▸ About this exercise:
Find the line containing "((n <= 0)%Z -> descriptive_ratio r = 0%Q)." in the records below. Copy exactly that line and each one after it, ending at the line containing "r) = strip Examples.five_subjects", and nothing more.

--- Entries provided Enclosed Below ---

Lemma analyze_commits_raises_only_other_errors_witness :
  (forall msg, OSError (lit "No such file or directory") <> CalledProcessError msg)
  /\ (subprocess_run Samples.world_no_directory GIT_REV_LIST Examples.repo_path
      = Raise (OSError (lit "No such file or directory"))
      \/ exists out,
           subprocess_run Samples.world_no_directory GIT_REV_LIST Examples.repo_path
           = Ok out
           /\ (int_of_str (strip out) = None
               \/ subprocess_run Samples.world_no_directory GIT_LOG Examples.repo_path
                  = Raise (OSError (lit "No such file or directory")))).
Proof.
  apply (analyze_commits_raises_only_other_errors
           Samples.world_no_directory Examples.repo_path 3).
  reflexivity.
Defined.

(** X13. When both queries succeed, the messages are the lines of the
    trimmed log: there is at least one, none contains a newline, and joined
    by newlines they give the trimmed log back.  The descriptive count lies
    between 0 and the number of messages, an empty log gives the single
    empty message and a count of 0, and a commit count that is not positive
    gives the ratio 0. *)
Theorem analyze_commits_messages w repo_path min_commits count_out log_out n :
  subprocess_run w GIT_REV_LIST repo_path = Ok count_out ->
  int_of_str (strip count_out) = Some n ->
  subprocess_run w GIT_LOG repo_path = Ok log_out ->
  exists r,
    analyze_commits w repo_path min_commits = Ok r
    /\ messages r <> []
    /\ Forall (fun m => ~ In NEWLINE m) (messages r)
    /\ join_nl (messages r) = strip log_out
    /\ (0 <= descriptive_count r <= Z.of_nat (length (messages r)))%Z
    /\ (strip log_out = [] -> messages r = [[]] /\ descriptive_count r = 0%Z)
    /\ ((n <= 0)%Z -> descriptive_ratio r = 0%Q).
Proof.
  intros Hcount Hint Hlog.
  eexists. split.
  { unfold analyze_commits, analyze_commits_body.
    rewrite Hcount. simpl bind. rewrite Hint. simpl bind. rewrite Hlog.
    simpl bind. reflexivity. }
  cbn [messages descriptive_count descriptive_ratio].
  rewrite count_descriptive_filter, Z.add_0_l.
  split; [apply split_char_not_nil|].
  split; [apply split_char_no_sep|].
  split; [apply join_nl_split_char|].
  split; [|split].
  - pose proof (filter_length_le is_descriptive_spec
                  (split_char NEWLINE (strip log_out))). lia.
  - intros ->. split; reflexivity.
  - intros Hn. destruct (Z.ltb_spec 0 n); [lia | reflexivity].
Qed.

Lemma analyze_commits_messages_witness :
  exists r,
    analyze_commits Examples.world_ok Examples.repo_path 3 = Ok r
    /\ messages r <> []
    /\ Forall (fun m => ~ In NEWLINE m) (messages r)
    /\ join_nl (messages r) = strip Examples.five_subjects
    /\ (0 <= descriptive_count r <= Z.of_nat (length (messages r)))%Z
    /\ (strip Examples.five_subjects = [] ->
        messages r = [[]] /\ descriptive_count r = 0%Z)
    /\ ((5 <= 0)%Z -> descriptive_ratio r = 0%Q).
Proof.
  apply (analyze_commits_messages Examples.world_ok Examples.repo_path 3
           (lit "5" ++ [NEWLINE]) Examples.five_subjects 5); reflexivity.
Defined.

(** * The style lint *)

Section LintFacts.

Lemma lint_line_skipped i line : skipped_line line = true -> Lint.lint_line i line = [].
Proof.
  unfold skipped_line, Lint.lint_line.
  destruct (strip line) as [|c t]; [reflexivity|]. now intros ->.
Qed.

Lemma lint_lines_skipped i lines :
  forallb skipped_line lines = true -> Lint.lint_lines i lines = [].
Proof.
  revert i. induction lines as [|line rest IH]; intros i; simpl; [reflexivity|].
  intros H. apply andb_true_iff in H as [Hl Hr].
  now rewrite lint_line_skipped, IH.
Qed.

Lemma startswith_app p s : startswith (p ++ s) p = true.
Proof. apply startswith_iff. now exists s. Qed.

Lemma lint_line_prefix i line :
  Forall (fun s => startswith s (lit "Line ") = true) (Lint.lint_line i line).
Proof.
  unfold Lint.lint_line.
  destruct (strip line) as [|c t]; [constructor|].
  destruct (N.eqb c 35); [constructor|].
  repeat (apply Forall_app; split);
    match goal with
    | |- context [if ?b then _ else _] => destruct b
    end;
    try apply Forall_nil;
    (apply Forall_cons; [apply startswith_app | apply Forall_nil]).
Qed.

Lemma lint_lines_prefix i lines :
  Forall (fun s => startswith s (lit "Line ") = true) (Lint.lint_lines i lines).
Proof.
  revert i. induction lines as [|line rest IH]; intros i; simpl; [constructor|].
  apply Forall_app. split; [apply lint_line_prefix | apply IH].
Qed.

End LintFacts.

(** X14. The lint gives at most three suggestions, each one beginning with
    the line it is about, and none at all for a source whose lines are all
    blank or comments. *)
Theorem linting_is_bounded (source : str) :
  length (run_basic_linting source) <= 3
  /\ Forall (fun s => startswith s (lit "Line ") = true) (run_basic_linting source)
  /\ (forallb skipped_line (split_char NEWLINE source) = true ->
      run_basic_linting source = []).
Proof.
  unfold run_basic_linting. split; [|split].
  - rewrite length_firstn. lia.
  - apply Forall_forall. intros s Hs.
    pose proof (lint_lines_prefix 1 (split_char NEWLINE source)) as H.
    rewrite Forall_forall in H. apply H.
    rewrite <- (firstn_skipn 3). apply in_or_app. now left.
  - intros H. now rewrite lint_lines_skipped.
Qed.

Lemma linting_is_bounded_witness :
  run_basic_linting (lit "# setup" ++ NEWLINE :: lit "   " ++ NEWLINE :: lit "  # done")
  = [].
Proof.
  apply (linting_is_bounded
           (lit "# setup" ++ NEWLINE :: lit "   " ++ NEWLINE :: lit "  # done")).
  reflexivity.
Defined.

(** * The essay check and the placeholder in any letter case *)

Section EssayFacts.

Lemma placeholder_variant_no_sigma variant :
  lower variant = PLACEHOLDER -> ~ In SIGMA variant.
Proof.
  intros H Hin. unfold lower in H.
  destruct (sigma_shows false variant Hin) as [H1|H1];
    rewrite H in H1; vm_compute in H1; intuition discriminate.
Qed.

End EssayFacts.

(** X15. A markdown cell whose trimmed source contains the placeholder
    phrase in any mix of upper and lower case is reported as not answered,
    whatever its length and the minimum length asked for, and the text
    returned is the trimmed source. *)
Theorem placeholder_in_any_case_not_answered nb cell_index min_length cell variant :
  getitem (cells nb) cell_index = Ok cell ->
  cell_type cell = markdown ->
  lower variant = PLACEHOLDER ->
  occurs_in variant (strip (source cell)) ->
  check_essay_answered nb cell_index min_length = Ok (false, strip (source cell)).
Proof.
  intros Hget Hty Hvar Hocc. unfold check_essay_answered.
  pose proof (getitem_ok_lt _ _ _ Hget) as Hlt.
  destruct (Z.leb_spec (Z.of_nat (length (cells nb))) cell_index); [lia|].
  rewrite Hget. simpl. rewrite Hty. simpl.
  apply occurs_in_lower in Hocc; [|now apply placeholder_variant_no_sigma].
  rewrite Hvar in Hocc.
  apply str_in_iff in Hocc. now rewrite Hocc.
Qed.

--- End of Enclosed Entries provided ---
--- Entries provided Enclosed Below ---

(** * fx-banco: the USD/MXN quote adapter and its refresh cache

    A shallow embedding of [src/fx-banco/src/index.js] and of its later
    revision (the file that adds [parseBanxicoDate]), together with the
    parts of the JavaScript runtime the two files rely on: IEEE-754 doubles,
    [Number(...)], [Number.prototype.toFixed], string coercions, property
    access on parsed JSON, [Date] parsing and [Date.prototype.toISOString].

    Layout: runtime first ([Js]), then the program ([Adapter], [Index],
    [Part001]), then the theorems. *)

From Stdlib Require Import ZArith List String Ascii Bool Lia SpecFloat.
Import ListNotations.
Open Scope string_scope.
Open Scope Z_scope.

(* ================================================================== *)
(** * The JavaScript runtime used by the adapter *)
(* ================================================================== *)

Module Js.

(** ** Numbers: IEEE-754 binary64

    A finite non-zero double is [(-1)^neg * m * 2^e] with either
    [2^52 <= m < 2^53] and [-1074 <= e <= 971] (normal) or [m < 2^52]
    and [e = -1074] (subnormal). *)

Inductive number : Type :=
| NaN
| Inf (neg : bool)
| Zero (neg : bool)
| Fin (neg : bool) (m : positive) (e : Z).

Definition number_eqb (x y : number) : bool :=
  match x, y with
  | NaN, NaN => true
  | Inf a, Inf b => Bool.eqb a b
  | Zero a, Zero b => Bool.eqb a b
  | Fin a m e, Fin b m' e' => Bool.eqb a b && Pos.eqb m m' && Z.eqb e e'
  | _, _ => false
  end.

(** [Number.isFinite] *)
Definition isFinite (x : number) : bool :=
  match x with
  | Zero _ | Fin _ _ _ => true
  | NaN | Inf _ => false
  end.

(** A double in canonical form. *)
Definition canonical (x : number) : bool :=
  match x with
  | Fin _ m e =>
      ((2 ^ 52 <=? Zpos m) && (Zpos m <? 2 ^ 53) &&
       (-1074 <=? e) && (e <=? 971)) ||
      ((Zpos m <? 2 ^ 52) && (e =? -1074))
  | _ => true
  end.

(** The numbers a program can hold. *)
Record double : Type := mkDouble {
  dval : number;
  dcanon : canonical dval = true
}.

--- End of Enclosed Entries provided ---
--- Entries provided Enclosed Below ---

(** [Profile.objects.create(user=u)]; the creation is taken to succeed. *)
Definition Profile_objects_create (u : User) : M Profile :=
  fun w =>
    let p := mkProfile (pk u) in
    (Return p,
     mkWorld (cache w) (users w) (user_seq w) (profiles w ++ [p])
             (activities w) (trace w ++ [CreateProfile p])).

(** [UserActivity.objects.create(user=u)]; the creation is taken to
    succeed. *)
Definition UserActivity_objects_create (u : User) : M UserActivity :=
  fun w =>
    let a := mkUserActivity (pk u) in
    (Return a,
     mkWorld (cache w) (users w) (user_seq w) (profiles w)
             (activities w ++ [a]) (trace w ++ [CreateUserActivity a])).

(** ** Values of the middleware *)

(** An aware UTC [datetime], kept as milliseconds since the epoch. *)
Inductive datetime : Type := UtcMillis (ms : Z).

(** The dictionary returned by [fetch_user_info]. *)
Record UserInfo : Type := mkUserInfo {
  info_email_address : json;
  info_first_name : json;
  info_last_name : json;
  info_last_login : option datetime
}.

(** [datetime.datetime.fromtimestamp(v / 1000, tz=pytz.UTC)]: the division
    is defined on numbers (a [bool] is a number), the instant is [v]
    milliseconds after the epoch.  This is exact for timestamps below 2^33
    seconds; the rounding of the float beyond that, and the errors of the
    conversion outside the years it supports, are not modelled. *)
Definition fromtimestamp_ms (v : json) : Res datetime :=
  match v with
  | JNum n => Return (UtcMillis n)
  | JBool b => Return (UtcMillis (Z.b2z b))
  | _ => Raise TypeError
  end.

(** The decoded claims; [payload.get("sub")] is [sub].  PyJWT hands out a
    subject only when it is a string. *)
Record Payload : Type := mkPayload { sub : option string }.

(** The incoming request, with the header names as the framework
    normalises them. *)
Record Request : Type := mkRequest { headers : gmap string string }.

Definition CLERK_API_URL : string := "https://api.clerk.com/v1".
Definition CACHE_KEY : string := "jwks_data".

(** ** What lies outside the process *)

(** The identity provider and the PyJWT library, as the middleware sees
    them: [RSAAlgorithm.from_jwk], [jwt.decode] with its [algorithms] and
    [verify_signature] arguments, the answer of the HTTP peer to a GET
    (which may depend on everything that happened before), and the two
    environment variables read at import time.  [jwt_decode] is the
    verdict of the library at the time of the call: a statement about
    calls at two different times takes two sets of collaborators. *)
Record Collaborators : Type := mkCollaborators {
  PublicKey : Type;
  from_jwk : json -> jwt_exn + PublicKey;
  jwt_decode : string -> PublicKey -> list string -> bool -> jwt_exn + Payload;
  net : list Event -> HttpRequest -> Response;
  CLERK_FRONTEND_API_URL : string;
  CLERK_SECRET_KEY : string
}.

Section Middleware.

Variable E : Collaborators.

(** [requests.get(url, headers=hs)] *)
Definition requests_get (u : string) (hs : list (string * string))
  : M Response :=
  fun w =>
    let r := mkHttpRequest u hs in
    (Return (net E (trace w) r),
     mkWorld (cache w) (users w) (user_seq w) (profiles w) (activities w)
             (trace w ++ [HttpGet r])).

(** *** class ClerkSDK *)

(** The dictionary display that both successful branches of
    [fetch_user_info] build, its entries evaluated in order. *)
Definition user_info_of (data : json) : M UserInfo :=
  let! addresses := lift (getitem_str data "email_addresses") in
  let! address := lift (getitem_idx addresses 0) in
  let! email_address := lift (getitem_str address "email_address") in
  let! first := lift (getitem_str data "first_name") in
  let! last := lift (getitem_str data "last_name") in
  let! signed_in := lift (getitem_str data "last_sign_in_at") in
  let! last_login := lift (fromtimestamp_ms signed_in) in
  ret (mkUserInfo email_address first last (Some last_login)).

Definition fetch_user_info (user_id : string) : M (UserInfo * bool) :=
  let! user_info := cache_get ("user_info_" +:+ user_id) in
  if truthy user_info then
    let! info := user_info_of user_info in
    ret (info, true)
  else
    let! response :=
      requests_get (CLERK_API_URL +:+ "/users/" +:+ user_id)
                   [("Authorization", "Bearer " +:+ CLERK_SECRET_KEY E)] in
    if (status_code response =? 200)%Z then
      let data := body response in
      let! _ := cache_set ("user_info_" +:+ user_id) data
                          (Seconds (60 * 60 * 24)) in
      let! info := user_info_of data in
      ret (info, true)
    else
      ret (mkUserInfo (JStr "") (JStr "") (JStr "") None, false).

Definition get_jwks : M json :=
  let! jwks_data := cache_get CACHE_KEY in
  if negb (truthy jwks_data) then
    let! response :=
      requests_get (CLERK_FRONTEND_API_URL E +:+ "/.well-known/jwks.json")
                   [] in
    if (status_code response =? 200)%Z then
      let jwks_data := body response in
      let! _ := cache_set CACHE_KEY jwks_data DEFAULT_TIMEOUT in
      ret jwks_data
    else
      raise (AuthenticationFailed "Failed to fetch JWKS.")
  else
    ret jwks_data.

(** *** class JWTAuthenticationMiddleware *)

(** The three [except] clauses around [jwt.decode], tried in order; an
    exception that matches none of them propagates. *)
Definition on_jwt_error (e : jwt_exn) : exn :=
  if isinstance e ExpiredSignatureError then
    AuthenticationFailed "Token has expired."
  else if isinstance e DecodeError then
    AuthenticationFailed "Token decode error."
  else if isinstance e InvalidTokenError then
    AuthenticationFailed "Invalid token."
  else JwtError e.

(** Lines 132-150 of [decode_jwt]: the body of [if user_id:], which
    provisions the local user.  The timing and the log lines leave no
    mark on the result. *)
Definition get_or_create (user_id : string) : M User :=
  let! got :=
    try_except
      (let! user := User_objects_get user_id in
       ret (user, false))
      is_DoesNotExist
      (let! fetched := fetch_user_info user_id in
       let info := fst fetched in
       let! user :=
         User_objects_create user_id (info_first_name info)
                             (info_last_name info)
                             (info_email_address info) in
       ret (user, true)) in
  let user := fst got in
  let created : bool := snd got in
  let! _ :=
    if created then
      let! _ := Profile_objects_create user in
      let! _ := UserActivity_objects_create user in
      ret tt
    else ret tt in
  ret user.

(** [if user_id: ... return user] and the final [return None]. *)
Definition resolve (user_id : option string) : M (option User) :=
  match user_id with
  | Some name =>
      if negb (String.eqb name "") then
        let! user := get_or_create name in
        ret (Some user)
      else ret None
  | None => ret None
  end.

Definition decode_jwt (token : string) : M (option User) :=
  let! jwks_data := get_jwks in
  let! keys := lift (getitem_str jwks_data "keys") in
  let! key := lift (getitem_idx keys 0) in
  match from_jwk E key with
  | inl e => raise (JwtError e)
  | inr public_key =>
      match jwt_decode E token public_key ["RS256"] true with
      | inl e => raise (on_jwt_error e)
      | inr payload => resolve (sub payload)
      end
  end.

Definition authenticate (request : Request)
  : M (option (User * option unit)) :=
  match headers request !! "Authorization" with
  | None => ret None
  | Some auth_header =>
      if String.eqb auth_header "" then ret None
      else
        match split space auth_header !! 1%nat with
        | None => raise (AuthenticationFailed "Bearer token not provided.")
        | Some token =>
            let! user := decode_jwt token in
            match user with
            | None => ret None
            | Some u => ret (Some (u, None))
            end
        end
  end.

--- End of Enclosed Entries provided ---

▸ Output of the exercise:
    /\ ((n <= 0)%Z -> descriptive_ratio r = 0%Q).
Proof.
  intros Hcount Hint Hlog.
  eexists. split.
  { unfold analyze_commits, analyze_commits_body.
    rewrite Hcount. simpl bind. rewrite Hint. simpl bind. rewrite Hlog.
    simpl bind. reflexivity. }
  cbn [messages descriptive_count descriptive_ratio].
  rewrite count_descriptive_filter, Z.add_0_l.
  split; [apply split_char_not_nil|].
  split; [apply split_char_no_sep|].
  split; [apply join_nl_split_char|].
  split; [|split].
  - pose proof (filter_length_le is_descriptive_spec
                  (split_char NEWLINE (strip log_out))). lia.
  - intros ->. split; reflexivity.
  - intros Hn. destruct (Z.ltb_spec 0 n); [lia | reflexivity].
Qed.

Lemma analyze_commits_messages_witness :
  exists r,
    analyze_commits Examples.world_ok Examples.repo_path 3 = Ok r
    /\ messages r <> []
    /\ Forall (fun m => ~ In NEWLINE m) (messages r)
    /\ join_nl (messages r) = strip Examples.five_subjects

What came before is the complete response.